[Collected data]
Segment Open

Record commit_inv (pre : list (Z * Z)) (f : Found) : Prop := {
  ci_core : reached (fo_core f);
  ci_defer : m_deferred (co_global (fo_core f)) =
    if m_certified (co_global c0) then m_deferred (co_global c0) else m_deferred (co_global c0) ∪ held_cells pre;
  ci_wf : wf_states (g_nx g) (g_ny g) (g_nt g) (states (fo_core f));
  ci_out : ∀ i, (∀ x y t, (x, y) ∈ pre → 0 ≤ t < g_nt g → i ≠ gidx x y t) →
    zget (states (fo_core f)) i = zget (states c0) i;
  ci_cell : ∀ x y, (x, y) ∈ pre →
    ((ox + x, oy + y) ∈ fo_retry f ∨ held x y) ∧ same_column (states (fo_core f)) x y
    ∨ taken (states (fo_core f)) x y ((ox + x, oy + y) ∈ fo_changed f);
  ci_lists : ∀ q, q ∈ fo_changed f ++ fo_retry f → ∃ x y, (x, y) ∈ pre ∧ q = (ox + x, oy + y)
}.

Lemma field_facts :
  states c0 = vi_states (lv_base (cg_field cg)) ∧ wf_states (g_nx g) (g_ny g) (g_nt g) (states c0) ∧
  vi_cell_num_x (lv_base (cg_field cg)) = g_nx g ∧ vi_cell_num_t (lv_base (cg_field cg)) = g_nt g.
Proof.
  destruct (ck_field _ _ Hok _ Hcg) as ([_ Hst _] & Ex & Ey & Et & _). rewrite Ex, Ey, Et in Hst.
  assert (states c0 = vi_states (lv_base (cg_field cg))) as -> by (unfold states, local; by rewrite Hcg). done.
Qed.

Lemma commit_start : commit_inv [] (mkFound c0 [] []).
Proof.
  destruct field_facts as (Est & Hst & _). split; cbn.
  - unfold reached. rewrite Est, restates_self. destruct c0 as [? ? ? ? [] ?], cg. cbn in *. by rewrite Hcg.
  - destruct (m_certified _); [done|]. unfold held_cells. cbn. set_solver.
  - done.
  - done.
  - intros x y []%elem_of_nil.
  - intros q []%elem_of_nil.
Qed.

(** A column that is not among [pre] still holds its states. *)
Lemma fresh_column pre f x y :
  commit_inv pre f → (∀ x' y', (x', y') ∈ pre → (x', y') ∈ gj_cells j) → (x, y) ∈ gj_cells j → (x, y) ∉ pre →
  ∀ t, 0 ≤ t < g_nt g → zget (states (fo_core f)) (gidx x y t) = zget (states c0) (gidx x y t).
Proof.
  intros Hf Hpre Hin Hnot t Ht. apply (ci_out _ _ Hf). intros x' y' t' Hc Ht' E.
  pose proof (ck_dims _ _ Hok) as [? ? ? _].
  destruct (box_map g _ sw j H x y) as [? ?]; [by apply (jo_cells _ _ _ _ H)|].
  destruct (box_map g _ sw j H x' y') as [? ?]; [by apply (jo_cells _ _ _ _ H), Hpre|].
  apply (index_inj _ (g_ny g)) in E as (E1 & E2 & _); [|lia..].
  by assert (x = x') as -> by lia; assert (y = y') as -> by lia.
Qed.

(** Cells of nobody's are not deferred. *)
Lemma defer_free pre x y d :
  ¬ held x y → d = (if m_certified (co_global c0) then m_deferred (co_global c0) else m_deferred (co_global c0) ∪ held_cells pre) →
  d = (if m_certified (co_global c0) then m_deferred (co_global c0)
       else m_deferred (co_global c0) ∪ held_cells (pre ++ [(x, y)])).
Proof.
  intros Hh ->. destruct (m_certified _); [done|]. rewrite held_cells_snoc, decide_False by done. by rewrite union_empty_r_L.
Qed.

Segment Closed

**ACTIVITY:**
The line containing "held_cells pre) →" begins the span, and the last line of the records above ends it. Return that span exactly, and nothing outside it.

**RESPONSE TO THE EXERCISE:**
  ¬ held x y → d = (if m_certified (co_global c0) then m_deferred (co_global c0) else m_deferred (co_global c0) ∪ held_cells pre) →
  d = (if m_certified (co_global c0) then m_deferred (co_global c0)
       else m_deferred (co_global c0) ∪ held_cells (pre ++ [(x, y)])).
Proof.
  intros Hh ->. destruct (m_certified _); [done|]. rewrite held_cells_snoc, decide_False by done. by rewrite union_empty_r_L.
Qed.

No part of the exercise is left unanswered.